Больная спина Юла, упоминавшаяся в дневнике, – это, возможно, первый признак агрессивной раковой опухоли, которая погубит этого талантливого человека. 19-го августа она писала:
Первый раз без упреков. Он сказал: я пришел сказать, что я тебя люблю. Выпил три порции, когда это говорил. Сказал, лежа в кровати.
Попрощался в дверях, потом решил остаться.
20 августа
Закончили «Свидетеля».
22 августа
Весь день ждала дома. Билли позвонил, сказал, что в фильме я была великолепна. Достойна «Оскара».
Ничего не значит, потому что Он не позвонил.
4 сентября
Он пришел в 1:30, ушел в 4:30. Милый, ласковый, великолепно выглядит (принимает женьшень). В постели полтора часа. Я должна быть счастлива.
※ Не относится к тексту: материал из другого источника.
(** X4. On the table of the program no vector of four non-negative entries
    whose sum is within 1e-9 of 1, and so no candidate, has a fitness
    below 2.2588, a penalty included; and the blend of 0.5882, 0.0394,
    0.3724 and 0 is such a vector, meets the four thresholds, has no
    penalty and has a fitness, its cost, of at most 2.2591. *)
Theorem fitness_minimo (self : AlgoritmoGenetico) (v : vec) :
  padrao self -> tolerancia v ->
  (exists f, fitness self v = Ok (Fin f) /\ (2.2588 <= f)%Q)
  /\ tolerancia blend_proximo
  /\ exists oct pres benz enx f,
       calcular_propriedades self blend_proximo = Ok (oct, pres, benz, enx) /\
       atende (specs self) oct pres benz enx = true /\
       calcular_penalidades self blend_proximo = Ok (Fin 0) /\
       calcular_custo self blend_proximo = Ok (Fin f) /\
       fitness self blend_proximo = Ok (Fin (f + 0)) /\
       (2.2588 <= f)%Q /\ (f <= 2.2591)%Q.
Proof.
  intros Hp Hv. split; [|split].
  - exact (fitness_tolerancia_minimo self v Hp Hv).
  - apply valido_tolerancia.
    split; [reflexivity | split; [repeat constructor | reflexivity]].
  - destruct Hp as (Hc & Hs).
    unfold fitness, calcular_custo, calcular_penalidades,
      calcular_propriedades. rewrite Hc, Hs.
    do 5 eexists. split; [reflexivity|]. split; [reflexivity|].
    split; [reflexivity|]. split; [reflexivity|]. split; [reflexivity|].
    split; vm_compute; discriminate.
Qed.

Lemma fitness_minimo_witness :
  (exists f, fitness ga_padrao blend_igual = Ok (Fin f) /\ (2.2588 <= f)%Q)
  /\ tolerancia blend_proximo
  /\ exists oct pres benz enx f,
       calcular_propriedades ga_padrao blend_proximo
       = Ok (oct, pres, benz, enx) /\
       atende (specs ga_padrao) oct pres benz enx = true /\
       calcular_penalidades ga_padrao blend_proximo = Ok (Fin 0) /\
       calcular_custo ga_padrao blend_proximo = Ok (Fin f) /\
       fitness ga_padrao blend_proximo = Ok (Fin (f + 0)) /\
       (2.2588 <= f)%Q /\ (f <= 2.2591)%Q.
Proof.
  apply (fitness_minimo ga_padrao blend_igual).
  - split; reflexivity.
  - apply valido_tolerancia.
    split; [reflexivity | split; [repeat constructor | reflexivity]].
Defined.

(** ** The rows of a population *)

Lemma fitness_nan (self : AlgoritmoGenetico) (v : vec) :
  tabela_ok (componentes self) -> length v = 4%nat -> In NaN v ->
  fitness self v = Ok NaN.
Proof.
  intros Ht Hl Hin. destruct (fitness_ok self v Hl Ht) as (f & Hf).
  rewrite Hf. f_equal. revert Hf. unfold fitness, calcular_custo.
  destruct Ht as (Hc & _). rewrite np_dot_nan by congruence.
  cbn [mbind result_bind].
  destruct (calcular_penalidades self v); simpl; unfold mret, result_ret;
    congruence.
Qed.

Lemma fitness_config (a b : AlgoritmoGenetico) (v : vec) :
  mesma_config a b -> fitness b v = fitness a v.
Proof.
  intros (_ & _ & _ & _ & _ & HC & HS).
  unfold fitness, calcular_custo, calcular_penalidades, calcular_propriedades.
  now rewrite HC, HS.
Qed.

Lemma vdiv_nan (w : vec) : vdiv w NaN = map (fun _ => NaN) w.
Proof. unfold vdiv. apply map_ext. now intros []. Qed.

(** Dividing by their sum four values that are finite and non-negative, or
    [nan], gives a candidate or four [nan]. *)
Lemma normaliza_candidato (w : vec) :
  length w = 4%nat -> Forall (fun x => fin_nneg x \/ x = NaN) w ->
  candidato (vdiv w (vsum w)).
Proof.
  intros Hl Hw.
  assert (Hdec : In NaN w \/ Forall fin_nneg w).
  { clear Hl. induction Hw as [|x w [Hx| ->] _ [Hin|Hf]].
    - right. constructor.
    - left. now right.
    - right. now constructor.
    - left. now left.
    - left. now left. }
  destruct Hdec as [Hin|Hf].
  - right. rewrite (vsum_nan w Hin), vdiv_nan.
    now destruct w as [|? [|? [|? [|? [|]]]]].
  - destruct (normaliza w Hl Hf) as [(_ & Hn)|(_ & Hv)]; [right | left];
      assumption.
Qed.

Lemma candidato_entradas (v : vec) :
  candidato v ->
  length v = 4%nat /\ Forall (fun x => fin_nneg x \/ x = NaN) v.
Proof.
  intros [Hv| ->].
  - split; [apply Hv|].
    eapply Forall_impl; [exact (valido_fin_nneg v Hv)|]. auto.
  - split; [reflexivity|]. repeat constructor; now right.
Qed.

Lemma mutado_entradas (v : vec) (idx : nat) (y : num) (ruido : Q) :
  Forall (fun x => fin_nneg x \/ x = NaN) v -> v !! idx = Some y ->
  Forall (fun x => fin_nneg x \/ x = NaN)
    (vabs (<[idx := (y + Fin ruido)%num]> v)).
Proof.
  intros Hv Hy. unfold vabs. apply Forall_map. apply Forall_insert.
  - eapply Forall_impl; [exact Hv|].
    intros x [(q & -> & Hq)| ->]; cbn [nabs]; [left | now right].
    exists (Qabs q). split; [reflexivity | apply Qabs_nonneg].
  - eapply Forall_lookup_1 in Hv; [|exact Hy].
    destruct Hv as [(q & -> & _)| ->]; cbn [nabs nadd]; [left | now right].
    exists (Qabs (q + ruido)). split; [reflexivity | apply Qabs_nonneg].
Qed.

(** The fitness of a row is [nan] or, on the table of the program, finite
    and at least 2.2588. *)
Lemma registrado_minimo (self : AlgoritmoGenetico) (x : num) :
  padrao self -> registrado self x ->
  x = NaN \/ exists f, x = Fin f /\ (2.2588 <= f)%Q.
Proof.
  intros Hp (v & [Hv| ->] & Hf).
  - destruct (fitness_tolerancia_minimo self v Hp (valido_tolerancia v Hv))
      as (f & Hf' & Hle).
    right. exists f. split; [congruence | exact Hle].
  - left. rewrite (fitness_nan self nan4) in Hf.
    + congruence.
    + now apply padrao_tabela_ok.
    + reflexivity.
    + now left.
Qed.

Lemma cadeia_cons (x : num) (hs : list num) :
  (forall e, hs !! 0%nat = Some e -> desce x e) -> cadeia hs ->
  cadeia (x :: hs).
Proof.
  intros Hx Hc [|i] a b Ha Hb; simpl in Ha, Hb.
  - injection Ha as <-. auto.
  - eapply Hc; eauto.
Qed.

Lemma cadeia_nan (hs : list num) (i j : nat) (y : num) :
  cadeia hs -> (i <= j)%nat -> hs !! i = Some NaN -> hs !! j = Some y ->
  y = NaN.
Proof.
  intros Hc Hij Hi. revert y. induction Hij as [|j Hij IH]; intros y Hj.
  - congruence.
  - destruct (lookup_lt_is_Some_2 hs j) as [x Hx].
    { apply lookup_lt_Some in Hj. lia. }
    rewrite (IH x Hx) in Hx.
    destruct (Hc j NaN y Hx Hj) as [Hle| ->]; [|reflexivity].
    now destruct y.
Qed.

Lemma melhor_ok_prefix (self : AlgoritmoGenetico) (h h' : list obj) :
  melhor_ok self h -> h `prefix_of` h' -> melhor_ok self h'.
Proof.
  unfold melhor_ok. destruct (melhor_solucao self) as [r|]; [|auto].
  intros (v & Hr & Hv) Hp. exists v. eauto using heap_read_prefix.
Qed.

Lemma Forall2_read_candidato (h : list obj) (rs : list ref)
    (rows : list vec) :
  Forall (fun r => exists v, heap_read h r = Ok v /\ candidato v) rs ->
  Forall2 (fun r v => heap_read h r = Ok v) rs rows ->
  Forall candidato rows.
Proof.
  intros Hrs Hrows. induction Hrows as [|r v rs rows Hr _ IH]; [constructor|].
  inversion Hrs as [|? ? (v' & Hr' & Hv') Hrs']; subst.
  constructor; [congruence | auto].
Qed.

(** ** The operators and the run *)

Section Corrida.
Context {G : Type} `{RandomSource G}.

#[local] Abbreviation mundo := (@mundo G).
#[local] Abbreviation M := (@M G).

Ltac passo lem :=
  apply returns_bind; eapply returns_mono; [exact lem | cbv beta].

(** *** The tournament *)

Lemma selecao_torneio_k0 (self : AlgoritmoGenetico) (populacao : loc)
    (rows : list vec) (fitness_values : vec) (s : mundo) :
  heap s !! populacao = Some (Arr2 rows) -> torneio_k self = 0%nat ->
  selecao_torneio self populacao fitness_values s = Raise ValueError.
Proof.
  intros Hp Hk. unfold selecao_torneio.
  rewrite (bind_ok_eq _ _ _ _ _ (len_eq _ _ _ Hp)), Hk.
  unfold np_random_choice. simpl negb. rewrite andb_false_r. reflexivity.
Qed.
Трудно, потому что главное – любовь, а не постель. Хотя у него это всегда было знаком любви.
В четверг дублирую женщину-кокни.
13 сентября
Страдаю. Не звонит. Почему?
На студию, чтобы встретиться с Билли. 3 часа дня.
Шевалье
Тай Пауэр
14 сентября
Темное пятно крови. Боль в пояснице.
В 9 вечера на тампоне нет крови. Вставила в 12 дня
Поясница по-прежнему болит. Беспокоюсь.
Записи о периодических кровотечениях будут появляться в ее дневниках вплоть до 1964 года. Обращаться к врачу она отказывалась.
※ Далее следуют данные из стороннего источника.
(** * react-vtk-js: lifecycle of PolyData, View and MultiViewRoot

    A shallow embedding of the three React components of the repository
    whose lifecycle methods drive the vtk.js scene graph:

    - [PolyData]        (the dataset node),
    - [View]            (the single-renderer view node),
    - [MultiViewRoot]   (the shared render window of several views).

    Methods are state transformers in a small monad that threads the
    instance fields, records every call made on an external object (the
    rendering engine, the DOM, the parent representation) in a trace and
    propagates JavaScript exceptions. *)

From Stdlib Require Import ZArith QArith Qround Lia Floats.
From stdpp Require Import base option list strings gmap.
From Equations Require Import Equations.

Local Close Scope Q_scope.
Local Open Scope Z_scope.

(* ===================================================================== *)
(** ** JavaScript values and control *)
(* ===================================================================== *)

Module Js.

(** The only exception the modelled methods can raise themselves: a
    property access or a call on [null]/[undefined], or a built-in
    that rejects its [this] value. *)
Inductive error := TypeError.

Inductive completion (A : Type) :=
| Normal (a : A)
| Throw (e : error).
Arguments Normal {A} a.
Arguments Throw {A} e.

(** What running a method leaves behind: how it completed, the fields
    of [this] (and of the world it touches) and the external calls it
    made, oldest first.  Both survive an exception. *)
Record outcome (S E A : Type) := Outcome {
  result : completion A;
  final : S;
  trace : list E
}.
Arguments Outcome {S E A} result final trace.
Arguments result {S E A} o.
Arguments final {S E A} o.
Arguments trace {S E A} o.
(** X16. The base mesh: one that is set is never replaced, and the root
    component is then left alone; on an actor without components and
    without base mesh, the base mesh becomes the first component returned
    (and stays unset if none is returned), and it becomes the root
    component exactly when its relative transform is the identity. *)
Theorem CreateMeshComponentList_base (names : list string)
    (T : list FTransform.t) (M : list string)
    (a a' : ARRMeshActorMeshes Component) (added : list Component) :
  CreateMeshComponentList IsRelative FileExists CreateMeshComponent
    InitializeMesh RelativeTransformIsIdentity names T M a = Some (a', added) ->
  (forall base, BaseMeshComp a = Some base ->
     BaseMeshComp a' = Some base /\
     RootComponent a' = RootComponent a /\
     DestroyedComponents a' = DestroyedComponents a) /\
  (BaseMeshComp a = None -> MeshCompList a = [] ->
     BaseMeshComp a' = head added /\
     (forall first, head added = Some first ->
        RootComponent a' =
          (if RelativeTransformIsIdentity first then Some first
           else RootComponent a))).
Proof.
  intros E. destruct (CreateMeshComponentList_Some _ _ _ _ _ _ E)
    as (_ & -> & ->).
  split.
  - intros base Hbase. unfold choose_base_mesh; simpl. rewrite Hbase. auto.
  - intros Hnone Hempty. rewrite Hempty.
    destruct (create_mesh_loop_head T names 0 ([], [])) as [Hhead Hnil];
      [reflexivity | auto |].
    unfold choose_base_mesh; simpl. rewrite Hnone.
    destruct (loop T 0 names ([], [])) as [l' added'] eqn:El.
    simpl in Hhead, Hnil |- *.
    destruct l' as [| first rest].
    + rewrite Hnil by reflexivity. simpl. split; [reflexivity |].
      intros first Hf. discriminate.
    + simpl in Hhead. rewrite <- Hhead.
      destruct (RelativeTransformIsIdentity first) eqn:Hrel; simpl.
      * split; [reflexivity |]. intros f Hf. injection Hf as <-.
        now rewrite Hrel.
      * split; [reflexivity |]. intros f Hf. injection Hf as <-.
        now rewrite Hrel.
Qed.
(** * DisTube queue and song model

    A shallow embedding of [src/struct/Queue.ts] and [src/struct/Song.ts].

    JavaScript objects of class [Song] live in a heap and are named by
    references, so that two array slots holding the same object alias each
    other.  Methods are functions in a state-and-exception monad: a method
    either returns (with the state it leaves behind) or throws (again with
    the state at the throw).  Calls into collaborators that are not part of
    these two files (the audio player, the voice connection, the handler)
    are recorded as events and assumed to return normally.

    Numbers: the argument of [jump] and the position of [addToQueue] are
    IEEE 754 binary64 numbers as the Standard Library specifies them
    ([SpecFloat]), with [NaN], the infinities and fractions.  The repeat
    mode and the volume are integers [Z] and times are rationals [Q]: for
    these, [NaN], infinities and rounding are outside the model. *)

From Stdlib Require Import ZArith QArith Qround SpecFloat.
From stdpp Require Import base option list gmap strings.

Set Warnings "-register-all".
Local Open Scope string_scope.
Local Open Scope list_scope.
Local Open Scope Z_scope.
Тами все чаще находила утешение в голосах, которые слышала она одна. Когда они говорили ей не спать, Тами целыми днями сидела неподвижно, уставившись в одну точку; ее хрупкое тело словно застывало в этом состоянии. Когда голоса убедили ее вскрыть вены и она подчинилась, моему отцу пришлось поместить ее в лечебницу. Это был конец ее долгого, мучительного путешествия. Мне следовало поспешить к ней, спасти от последних страданий, но я была слишком поглощена своими бедами и своими страхами и не нашла в себе сил бороться за эту чудесную женщину, которую я любила. К тому времени, как мой ребенок победил свои физические недостатки, было уже слишком поздно.
Моя мать подвела итог:
– Наконец она по-настоящему сошла с ума и ее изолировали! Теперь Папи обретет покой!
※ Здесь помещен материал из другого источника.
(** * Hand pose and motion classifier: [hand_transition_updated.py]

    A shallow embedding of the [HandDetector] class: the orientation test
    [is_palm_showing], the finger classifier [count_fingers], the per-hand
    rolling history, the flip and motion detector and the frame driver
    [detect_hands].

    Numbers.  Python floats and NumPy's [float64] are IEEE 754 binary64
    numbers; they are Rocq's primitive floats here, so that every
    subtraction, product, quotient and comparison of the source rounds as
    it does in the program, and a decimal literal such as [0.015] is the
    binary64 number nearest to it, as in Python.  The one operation the
    source does not spell out, [np.linalg.norm], which NumPy computes in
    compiled code of its own, is a parameter of the development.

    Exceptions.  Indexing a Python list out of range raises [IndexError];
    the embedding keeps that outcome explicit in the type [py]. *)

From Stdlib Require Import String Ascii ZArith QArith Qabs List Bool Lia Lqa.
From Stdlib Require Import DecimalString Floats.
Import ListNotations.

(** A decimal literal that is no binary64 number stands for the nearest
    one. *)
Set Warnings "-inexact-float".

Local Open Scope Z_scope.

(** ** Python values and exceptions *)

Inductive py (A : Type) : Type :=
| Ret (a : A)
| IndexError.

Arguments Ret {A} a.
Arguments IndexError {A}.

Definition bind {A B : Type} (m : py A) (k : A -> py B) : py B :=
  match m with
  | Ret a => k a
  | IndexError => IndexError
  end.

Notation "x <- m ;; k" := (bind m (fun x => k))
  (at level 61, m at next level, right associativity).
Notation "' pat <- m ;; k" := (bind m (fun x => match x with pat => k end))
  (at level 61, pat pattern, m at next level, right associativity).

Fixpoint mapM {A B : Type} (f : A -> py B) (l : list A) : py (list B) :=
  match l with
  | [] => Ret []
  | a :: t => b <- f a ;; bs <- mapM f t ;; Ret (b :: bs)
  end.

(** [l[i]]: a negative index counts from the end; out of range raises. *)
Definition getitem {A : Type} (l : list A) (i : Z) : py A :=
  let n := Z.of_nat (length l) in
  let j := if i <? 0 then i + n else i in
  if (0 <=? j) && (j <? n)
  then match nth_error l (Z.to_nat j) with
       | Some a => Ret a
       | None => IndexError
       end
  else IndexError.

Fixpoint replace_nth {A : Type} (n : nat) (v : A) (l : list A) : list A :=
  match l, n with
  | [], _ => []
  | _ :: t, O => v :: t
  | a :: t, S k => a :: replace_nth k v t
  end.

(** [l[i] = v]: same index rule as [getitem]. *)
Definition setitem {A : Type} (l : list A) (i : Z) (v : A) : py (list A) :=
  let n := Z.of_nat (length l) in
  let j := if i <? 0 then i + n else i in
  if (0 <=? j) && (j <? n)
  then Ret (replace_nth (Z.to_nat j) v l)
  else IndexError.

(** [range(n)] *)
Definition range (n : nat) : list Z := map Z.of_nat (seq 0 n).

(** [enumerate(l)] *)
Definition enumerate {A : Type} (l : list A) : list (Z * A) :=
  combine (range (length l)) l.

(** [sum] over a list of booleans: [True] counts 1, [False] counts 0. *)
Definition sum_bool (l : list bool) : Z :=
  fold_left (fun acc (b : bool) => acc + (if b then 1 else 0)) l 0.

(** ** Numbers *)

(** Python's [a > b] on floats: false when either side is NaN. *)
Definition gtb (a b : float) : bool := (b <? a)%float.

Infix ">?" := gtb : float_scope.

(** [a < b] and [a > b] as statements: the comparison answers [True]. *)
Definition flt (a b : float) : Prop := (a <? b)%float = true.
Definition fgt (a b : float) : Prop := (a >? b)%float = true.

Infix "<" := flt : float_scope.
Infix ">" := fgt : float_scope.

(** [sum] over a list of floats: the items are added one by one, from the
    left, to the start value 0. *)
Definition sum_float (l : list float) : float :=
  fold_left PrimFloat.add l 0%float.

(** The float a small non-negative Python int converts to. *)
Definition float_of_int (n : Z) : float :=
  PrimFloat.of_uint63 (Uint63.of_Z n).

(** The exact value of a finite float, as a rational. *)
Definition exact (v : float) : Q :=
  match Prim2SF v with
  | S754_finite s m e =>
      (inject_Z (if s then Z.neg m else Z.pos m) * Qpower 2 e)%Q
  | _ => 0%Q
  end.

(** ** Vectors and landmarks *)

Record vec3 : Type := Vec3 { vx : float; vy : float; vz : float }.

(** [a - b] on arrays: component by component. *)
Definition vsub (a b : vec3) : vec3 :=
  Vec3 (vx a - vx b) (vy a - vy b) (vz a - vz b).

(** [a / k] on an array and a number. *)
Definition vscale_inv (a : vec3) (k : float) : vec3 :=
  Vec3 (vx a / k) (vy a / k) (vz a / k).

(** [np.cross] of two 3-vectors: each component is the difference of two
    products, every product and every difference rounded on its own. *)
Definition cross (a b : vec3) : vec3 :=
  Vec3 (vy a * vz b - vz a * vy b)
       (vz a * vx b - vx a * vz b)
       (vx a * vy b - vy a * vx b).

(** A number that compares equal to 0: one of the two float zeros. *)
Definition is_zero (v : float) : Prop := (v =? 0)%float = true.

(** NaN is the one float that does not compare equal to itself. *)
Definition is_nan (v : float) : Prop := (v =? v)%float = false.

(** A zero or NaN, read off the representation: what [v - v] is, and
    every sum, quotient and absolute value built from such differences. *)
Definition zero_or_nan (v : float) : Prop :=
  Prim2SF v = S754_nan \/ exists s, Prim2SF v = S754_zero s.


(** One landmark: the fields [x], [y], [z] of a MediaPipe point. *)
Record point : Type := Point { x : float; y : float; z : float }.

Definition np_array (p : point) : vec3 := Vec3 (x p) (y p) (z p).

(** [hand_landmarks.landmark] *)
Abbreviation landmarks := (list point) (only parsing).

(** The handedness label, ["Left"] or ["Right"]. *)
Inductive hand_type : Type := Left | Right.

Definition label (h : hand_type) : string :=
  match h with
  | Left => "Left"
  | Right => "Right"
  end.

(** The cross product both [is_palm_showing] and [track_hand_motion] form
    from wrist (0), index MCP (5) and pinky MCP (17). *)
Definition palm_normal (wrist index_mcp pinky_mcp : point) : vec3 :=
  cross (vsub (np_array index_mcp) (np_array wrist))
        (vsub (np_array pinky_mcp) (np_array wrist)).

(** ** [is_palm_showing] *)

Definition is_palm_showing (hand_landmarks : landmarks) (h : hand_type)
  : py bool :=
  wrist <- getitem hand_landmarks 0 ;;
  index_mcp <- getitem hand_landmarks 5 ;;
  pinky_mcp <- getitem hand_landmarks 17 ;;
  let normal := palm_normal wrist index_mcp pinky_mcp in
  match h with
  | Right => Ret (vz normal >? 0)%float
  | Left => Ret (vz normal <? 0)%float
  end.

(** ** [count_fingers] *)

Definition finger_tips : list Z := [8; 12; 16; 20].
Definition thumb_tip : Z := 4.
Definition thumb_ip : Z := 3.

(** The loop [for i, tip in enumerate(finger_tips)] over the status list. *)
Fixpoint finger_loop (points : list (float * float * float))
  (its : list (Z * Z))
  (finger_statuses : list bool) : py (list bool) :=
  match its with
  | [] => Ret finger_statuses
  | (i, tip) :: rest =>
      a <- getitem points tip ;;
      b <- getitem points (tip - 2) ;;
      st <- setitem finger_statuses (i + 1)
              (snd (fst a) <? snd (fst b))%float ;;
      finger_loop points rest st
  end.

Definition count_fingers (hand_landmarks : landmarks) (h : hand_type)
  : py (Z * list bool) :=
  points <- mapM (fun idx => p <- getitem hand_landmarks idx ;;
                             Ret (x p, y p, z p)) (range 21) ;;
  let finger_statuses := repeat false 5 in
  palm_showing <- is_palm_showing hand_landmarks h ;;
  tip <- getitem points thumb_tip ;;
  ip <- getitem points thumb_ip ;;
  let tx := fst (fst tip) in
  let ix := fst (fst ip) in
  st0 <- match h with
         | Left =>
             setitem finger_statuses 0
               (if palm_showing then (tx >? ix)%float else (tx <? ix)%float)
         | Right =>
             setitem finger_statuses 0
               (if palm_showing then (tx <? ix)%float else (tx >? ix)%float)
         end ;;
  st <- finger_loop points (enumerate finger_tips) st0 ;;
  Ret (sum_bool st, st).

(** ** Detector state *)

(** One entry of [hand_history]: the dict [current_data]. *)
Record sample : Type := Sample {
  d_wrist : vec3;
  d_normal : vec3;
  d_is_palm_showing : bool;
  d_middle_tip : vec3
}.

(** A dict with exactly the keys ["Left"] and ["Right"]. *)
Record per_hand (A : Type) : Type := PerHand { at_left : A; at_right : A }.

Arguments PerHand {A} at_left at_right.
Arguments at_left {A} p.
Arguments at_right {A} p.

Definition get {A : Type} (h : hand_type) (m : per_hand A) : A :=
  match h with
  | Left => at_left m
  | Right => at_right m
  end.

Definition set {A : Type} (h : hand_type) (v : A) (m : per_hand A)
  : per_hand A :=
  match h with
  | Left => PerHand v (at_right m)
  | Right => PerHand (at_left m) v
  end.

(** [deque(maxlen=10)]: appending to a full deque drops the leftmost item. *)
Definition maxlen : nat := 10.

Definition deque_append {A : Type} (dq : list A) (v : A) : list A :=
  if (maxlen <=? length dq)%nat then tl dq ++ [v] else dq ++ [v].

Definition cooldown_frames : Z := 15.

Record HandDetector : Type := Detector {
  hand_history : per_hand (list sample);
  hand_motion_status : per_hand string;
  flip_cooldown : per_hand Z
}.

(** The state [__init__] builds. *)
Definition init : HandDetector :=
  Detector (PerHand [] []) (PerHand "Unknown" "Unknown")%string (PerHand 0 0).

Definition set_history (h : hand_type) (v : list sample) (d : HandDetector)
  : HandDetector :=
  Detector (set h v (hand_history d)) (hand_motion_status d) (flip_cooldown d).

Definition set_status (h : hand_type) (v : string) (d : HandDetector)
  : HandDetector :=
  Detector (hand_history d) (set h v (hand_motion_status d)) (flip_cooldown d).

Definition set_cooldown (h : hand_type) (v : Z) (d : HandDetector)
  : HandDetector :=
  Detector (hand_history d) (hand_motion_status d) (set h v (flip_cooldown d)).

(** ** Formatting: [f"{v:.4f}"] *)

(** Nearest integer, ties to even. *)
Definition round_half_even (q : Q) : Z :=
  let n := Qnum q in
  let d := QDen q in
  let f := n / d in
  let r := n mod d in
  if 2 * r <? d then f
  else if d <? 2 * r then f + 1
  else if Z.even f then f else f + 1.

Definition digits (n : Z) : string :=
  NilZero.string_of_uint (N.to_uint (Z.to_N n)).

Definition digit (n : Z) : string :=
  String (ascii_of_N (48 + Z.to_N (n mod 10))) EmptyString.

(** The decimal digits of a non-negative rational, to four places. *)
Definition fixed_4 (q : Q) : string :=
  let m := round_half_even (q * 10000) in
  let frac := m mod 10000 in
  (digits (m / 10000) ++ "."
   ++ digit (frac / 1000) ++ digit (frac / 100) ++ digit (frac / 10)
   ++ digit frac)%string.

(** The sign comes from the sign bit, the digits from the exact value of
    the float, rounded to four places. *)
Definition format_4f (v : float) : string :=
  match Prim2SF v with
  | S754_nan => "nan"
  | S754_infinity s => (if s then "-inf" else "inf")
  | S754_zero s => ((if s then "-" else "") ++ "0.0000")
  | S754_finite s _ _ =>
      ((if s then "-" else "") ++ fixed_4 (Qabs (exact v)))
  end%string.

(** ** Motion tracking *)

(** One record of [hands_info]. *)
Record hand_info : Type := HandInfo {
  hi_hand_type : hand_type;
  hi_finger_count : Z;
  hi_palm_showing : bool;
  hi_dorsal_side : bool;
  hi_finger_statuses : list bool;
  hi_motion_status : string;
  hi_landmarks : landmarks
}.

(** [range(lo, hi)] *)
Definition range_from (lo hi : Z) : list Z :=
  map (fun k => lo + Z.of_nat k) (seq 0 (Z.to_nat (hi - lo))).

(** [len(l)] *)
Definition len {A : Type} (l : list A) : Z := Z.of_nat (length l).

(** [sum(l) / len(l) if l else 0] *)
Definition mean_or_zero (l : list float) : float :=
  match l with
  | [] => 0%float
  | _ :: _ => (sum_float l / float_of_int (len l))%float
  end.

(** [[normals[i+1] - normals[i] for i in range(len(normals)-1)]] *)
Definition consecutive_changes (normals : list float) : py (list float) :=
  mapM (fun i => a <- getitem normals (i + 1) ;;
                 b <- getitem normals i ;;
                 Ret (a - b)%float)
       (range_from 0 (len normals - 1)).

Definition flip_direction_of (newest_palm : bool) : string :=
  if negb newest_palm then "Palm to Back" else "Back to Palm".

Definition flip_message (h : hand_type) (flip_direction : string)
  (normal_velocity : float) : string :=
  (label h ++ " Hand flipped: " ++ flip_direction
   ++ " (velocity: " ++ format_4f normal_velocity ++ ")")%string.

Definition flipping_status (flip_direction : string) : string :=
  ("Flipping: " ++ flip_direction)%string.

(** Truth value of [motion_data]: [None] and the empty string are false. *)
Definition truthy (m : option string) : bool :=
  match m with
  | None => false
  | Some EmptyString => false
  | Some (String _ _) => true
  end.

Section Detector.

(** [np.linalg.norm] of a 3-vector. *)
Variable norm : vec3 -> float.

(** *** [detect_flipping_motion] *)
Definition detect_flipping_motion (d : HandDetector) (h : hand_type)
  : py (HandDetector * option string) :=
  if 0 <? get h (flip_cooldown d) then Ret (d, None)
  else
    let history := get h (hand_history d) in
    if len history <? 5 then Ret (d, None)
    else
      oldest <- getitem history 0 ;;
      newest <- getitem history (-1) ;;
      let oldest_palm := d_is_palm_showing oldest in
      let newest_palm := d_is_palm_showing newest in
      let normals := map (fun data => vz (d_normal data)) history in
      normal_changes <- consecutive_changes normals ;;
      let avg_change := mean_or_zero normal_changes in
      if negb (Bool.eqb oldest_palm newest_palm)
         && (abs avg_change >? 0.015)%float
      then
        let normal_velocity := abs avg_change in
        let flip_direction := flip_direction_of newest_palm in
        let d1 := set_status h (flipping_status flip_direction) d in
        let d2 := set_cooldown h cooldown_frames d1 in
        Ret (d2, Some (flip_message h flip_direction normal_velocity))
      else if 3 <=? len history
      then
        wrist_positions <- mapM (fun i => data <- getitem history i ;;
                                          Ret (d_wrist data))
                                (range_from (-3) 0) ;;
        w_last <- getitem wrist_positions (-1) ;;
        w_first <- getitem wrist_positions 0 ;;
        let wrist_movement := norm (vsub w_last w_first) in
        if (wrist_movement >? 0.05)%float
        then Ret (set_status h "Moving" d, None)
        else if (abs avg_change >? 0.01)%float
        then Ret (set_status h "Rotating" d, None)
        else Ret (set_status h "Stable" d, None)
      else Ret (d, None).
Отец отреагировал тем, что продолжил свою связь с Линдой Дарнелл, начавшуюся еще до окончательного коллапса Тами.
Моя мать вернулась в Нью-Йорк, и поскольку боли в пояснице не ослабевали, она снова стала принимать свое любимое лекарство, кортизон. Как только препарат попал в кровь, ее самочувствие улучшилось. Настолько улучшилось, что она отметила это в дневнике. Кроме того, когда она прекратила принимать лекарство неделю спустя, боль в пояснице вернулась, а вместе с ней онемение обеих ног, и тогда она решила принимать кортизон ежедневно.
Когда Майкл Тодд погиб в авиакатастрофе, она погрузилась в траур, словно была его вдовой, и одновременно высмеивала его настоящую жену за такой же траур.
Мы участвовали в предвыборной кампании за Джона Фицджеральда Кеннеди, и я гадала, как могла бы сложиться судьба Большого Джо, если бы он не погиб на войне, радовалась, что упавший факел подхватил Джек, и сомневалась, действительно ли он этого хотел. Странное чувство – президент, в которого ты была когда-то влюблена. Я желала ему удачи и с семейной гордостью носила значок с его портретом.
Умер Гейбл, а когда я сообщила матери о смерти Хенни Портен, звезды немого кино времен ее молодости, она сказала:
– Кто? Никогда о ней не слышала!
Юл начал постепенно исчезать со страниц ее дневника. Однажды она призналась, что если бы могла ненавидеть его, то вынесла бы боль от расставания с ним. Тевтонская дисциплина помогла ей сдержать слово. К концу года маниакальная любовь, определявшая ее жизнь столько лет, превратилась в такую же всепоглощающую ненависть.
Мать этого не знала, но мы с Юлом остались друзьями. Я восхищалась им по многим причинам, а кроме того, всегда жалела жертв Дитрих.